CSF NfL concentration, measured using a standard ELISA, is increased in several neurodegenerative diseases, FTD in particular.15 CSF NfL even distinguishes FTD variants; in a recent meta-analysis, higher NfL levels were noted in semantic PPA patients when compared with bvFTD and non-fluent PPA patients.16 Here, we replicate most of these findings using an immunoassay selective for oNfL. In fact, our data suggest that most of the NfL signal in earlier studies may have been derived from oNfL rather than NfL monomers.
It is also important to emphasise that our assay may not detect all forms of oNfL, as oligomerisation might mask NfL21 epitopes in certain oligomeric species. However, from earlier studies, we are positive that this type of assay only detects oligomers of the target protein,14 and hence our results highlight this novel aspect of NfL as a biomarker. To examine the relative amount of oligomeric vs monomeric forms of NfL, as currently available assays cannot distinguish the two, an assay specific to monomeric NfL needs to be developed.

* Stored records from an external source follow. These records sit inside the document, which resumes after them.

(** The interval of dimension [i] with the division of C++ (towards
    zero), and with the division that rounds down. *)
Definition interval (division : Z -> Z -> Z)
    (domain tile_extents range tile_domain : list Z) (i : nat) : Z * Z :=
  (Z.max (division (range !!! (2 * i)%nat - domain !!! (2 * i)%nat)
                   (tile_extents !!! i))
         (tile_domain !!! (2 * i)%nat),
   Z.min (division (range !!! (2 * i + 1)%nat - domain !!! (2 * i)%nat)
                   (tile_extents !!! i))
         (tile_domain !!! (2 * i + 1)%nat)).

Definition is_empty (lh : Z * Z) : bool := lh.2 <? lh.1.

(** The arrays have the sizes that [dim_num] asks for, the tile extents are
    positive, and the range and the tile domain are not reversed. *)
Definition well_formed (dim_num : nat)
    (domain tile_extents range tile_domain : list Z) : bool :=
  (length domain =? 2 * dim_num)%nat
  && (length tile_extents =? dim_num)%nat
  && (length range =? 2 * dim_num)%nat
  && (length tile_domain =? 2 * dim_num)%nat
  && forallb (fun i => (0 <? tile_extents !!! i)
                       && (range !!! (2 * i)%nat <=? range !!! (2 * i + 1)%nat)
                       && (tile_domain !!! (2 * i)%nat
                           <=? tile_domain !!! (2 * i + 1)%nat))
             (seq 0 dim_num).

(** The differences [range_lo - domain_lo] and [range_hi - domain_lo] of
    every dimension are values of the coordinate type. *)
Definition representable (bits : Z) (dim_num : nat) (domain range : list Z)
  : bool :=
  forallb (fun i =>
             let lo := range !!! (2 * i)%nat - domain !!! (2 * i)%nat in
             let hi := range !!! (2 * i + 1)%nat - domain !!! (2 * i)%nat in
             (- 2 ^ (bits - 1) <=? lo) && (lo <? 2 ^ (bits - 1))
             && (- 2 ^ (bits - 1) <=? hi) && (hi <? 2 ^ (bits - 1)))
          (seq 0 dim_num).

(** The claim of the specification at one input: the intervals are those
    of the rounding-down division, and an empty one makes the function
    push the sentinel. *)
Definition floor_claim (bits : Z) (uninit : OverlappingTile) (dim_num : nat)
    (domain tile_extents range tile_domain : list Z) (s : ReadState) : Prop :=
  exists range_in_tile_domain s',
    init_range_in_tile_domain bits uninit dim_num domain tile_extents range
                              tile_domain s
    = Returns (range_in_tile_domain, s')
    /\ (forall i, (i < dim_num)%nat ->
          (range_in_tile_domain !!! (2 * i)%nat,
           range_in_tile_domain !!! (2 * i + 1)%nat)
          = interval Z.div domain tile_extents range tile_domain i)
    /\ (existsb (fun i => is_empty (interval Z.div domain tile_extents range
                                             tile_domain i))
                (seq 0 dim_num) = true ->
        overlapping_tiles_ s' = overlapping_tiles_ s ++ [sentinel uninit]).

End DenseInit.

(** ** Coordinates, ranges and cell orders

    [cmp_row_order], [cmp_col_order], [cell_in_range] and [is_unary_range]
    are declared in [utils.h], which is not part of the sources at hand. *)

Module Coords.

(** Modelled from the spec: the comparison that [cmp_row_order] and
    [cmp_col_order] of [utils.h] make, "row-major compares dimension 0
    first".  The three-way comparison of two coordinate tuples, first entry
    first; a tuple that is a proper prefix of another precedes it (the
    tuples that are compared have [dim_num] entries each). *)
Fixpoint lex_cmp (a b : list Z) : Z :=
  match a, b with
  | [], [] => 0
  | [], _ :: _ => -1
  | _ :: _, [] => 1
  | x :: a', y :: b' =>
      if x <? y then -1 else if y <? x then 1 else lex_cmp a' b'
  end.

(** Modelled from the spec: [cmp_row_order] of [utils.h], "row-major
    compares dimension 0 first".  Negative, zero or positive as [a]
    precedes, equals or succeeds [b] on their first [dim_num] entries. *)
Definition cmp_row_order (a b : list Z) (dim_num : nat) : Z :=
  lex_cmp (take dim_num a) (take dim_num b).

(** Modelled from the spec: [cmp_col_order] of [utils.h], "column-major
    compares dimension D-1 first". *)
Definition cmp_col_order (a b : list Z) (dim_num : nat) : Z :=
  lex_cmp (reverse (take dim_num a)) (reverse (take dim_num b)).

(** [range[2*i]] and [range[2*i+1]] for [i < dim_num]: the lower and the
    upper corner of a range. *)
Definition range_min_coords (range : list Z) (dim_num : nat) : list Z :=
  (fun i => range !!! (2 * i)%nat) <$> seq 0 dim_num.

Definition range_max_coords (range : list Z) (dim_num : nat) : list Z :=
  (fun i => range !!! (2 * i + 1)%nat) <$> seq 0 dim_num.

(** Modelled from the spec: [cell_in_range] of [utils.h], a range is
    "inclusive [lo_i, hi_i] per dimension". *)
Definition cell_in_range (cell range : list Z) (dim_num : nat) : bool :=
  forallb (fun i => (range !!! (2 * i)%nat <=? cell !!! i)
                    && (cell !!! i <=? range !!! (2 * i + 1)%nat))
          (seq 0 dim_num).

(** Modelled from the spec: [is_unary_range] of [utils.h], "unary means
    lo_i == hi_i for every dimension". *)
Definition is_unary_range (range : list Z) (dim_num : nat) : bool :=
  forallb (fun i => range !!! (2 * i)%nat =? range !!! (2 * i + 1)%nat)
          (seq 0 dim_num).

(** [&tile[i*dim_num]] as a tuple of [dim_num] coordinates; [None] when
    the tuple does not lie inside the buffer [tile]. *)
Definition cell_at (tile : list Z) (dim_num : nat) (i : Z) : option (list Z) :=
  if (i <? 0) || (Z.of_nat (length tile) <? (i + 1) * Z.of_nat dim_num)
  then None
  else Some (take dim_num (drop (Z.to_nat i * dim_num) tile)).

Inductive CellOrder : Set :=
| TILEDB_AS_CO_ROW_MAJOR
| TILEDB_AS_CO_COLUMN_MAJOR
| TILEDB_AS_CO_HILBERT.

End Coords.

(** ** [ReadState::init_tile_search_range_row] and [_col] *)

Module TileSearch.

Import Coords.
Local Open Scope outcome_scope.

Section Order.

(** The comparator: [cmp_row_order] in [init_tile_search_range_row],
    [cmp_col_order] in [init_tile_search_range_col].  The two functions
    are the same text otherwise. *)
Variable cmp_order : list Z -> list Z -> nat -> Z.
(** * Applicant management API

    A shallow embedding of the Go service (Fiber handlers over a GORM store
    and a Redis cache) and the properties of its CRUD + cache-aside core.

    Layout: the Go library functions the handlers call ([strconv],
    [regexp]), the [models.Applicant] record, the validation helpers of
    [utils], the store ([gorm]) and the cache ([redis]) as explicit state,
    the five handlers of [controllers], and then the properties. *)

From Stdlib Require Import ZArith String Ascii DecimalString DecimalPos DecimalZ Lia.
From stdpp Require Import base gmap strings list.

Local Open Scope Z_scope.

(** ** Go library functions used by the handlers *)

Module strconv.

Definition maxInt64 : Z := 2 ^ 63 - 1.
Definition minInt64 : Z := - 2 ^ 63.
Definition maxUint64 : Z := 2 ^ 64 - 1.

(** Go's [int] on the 64-bit targets the service is built for: results of
    [+], [-] and [*] wrap around modulo 2^64 into the signed range. *)
Definition wrap (z : Z) : Z := (z + 2 ^ 63) mod 2 ^ 64 - 2 ^ 63.

Inductive NumError := ErrSyntax | ErrRange.

Definition digit (c : ascii) : option Z :=
  let n := Z.of_N (N_of_ascii c) - 48 in
  if (0 <=? n) && (n <=? 9) then Some n else None.

(** The digit loop of [ParseUint] in base 10 with 64 bits: it stops with a
    syntax error at the first byte that is not a digit, and with a range
    error as soon as the value leaves the unsigned range. *)
Fixpoint parseUint (n : Z) (s : string) : Z * option NumError :=
  match s with
  | EmptyString => (n, None)
  | String c s' =>
      match digit c with
      | None => (0, Some ErrSyntax)
      | Some d =>
          if maxUint64 / 10 + 1 <=? n then (maxUint64, Some ErrRange)
          else
            let n1 := n * 10 + d in
            if maxUint64 <? n1 then (maxUint64, Some ErrRange)
            else parseUint n1 s'
      end
  end.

According to Budelier et al, NfL is present in the CSF as several different fragments, of which rod domain 2B fragments were identified and found to be correlating with results from the most widely used NfL ELISA (UmanDiagnostics).9 Our SEC results are in line with these findings, as in CSF, the peak fraction cannot correspond to full-length NfL, but rather oligomers of truncated NfL.9 Furthermore, we also observed that our calibrator eluted as a full-length dimer, confirming the oligomerised state of the protein. Previous studies, which also support our findings, state that the central part human NfL (detected by NfL21) has a strong propensity for self-assembly.17
One question that remains to be answered is whether the oligomerisation occurs prior to or after release of the protein from the axon, and if oligomerisation is a part of the neurodegenerative process. We hypothesise that the protein is released as a dimer in both physiological and pathological conditions, given the strong propensity for oligomerisation of the coiled coil domain of NfL.17 To address this hypothesis, further research, including cell-based experiments and/or studies on acute axonal injury, is needed.
Nevertheless, the novel homogeneous ELISA described here, along with the SEC data, provide strong evidence of the presence of oNfL in CSF. In fact, the data suggest that most of NfL in calibrators and human CSF is a dimer; an important result if we are to standardise NfL assays by reference measurement procedures for which full characterisation of the target analyte is a prerequisite.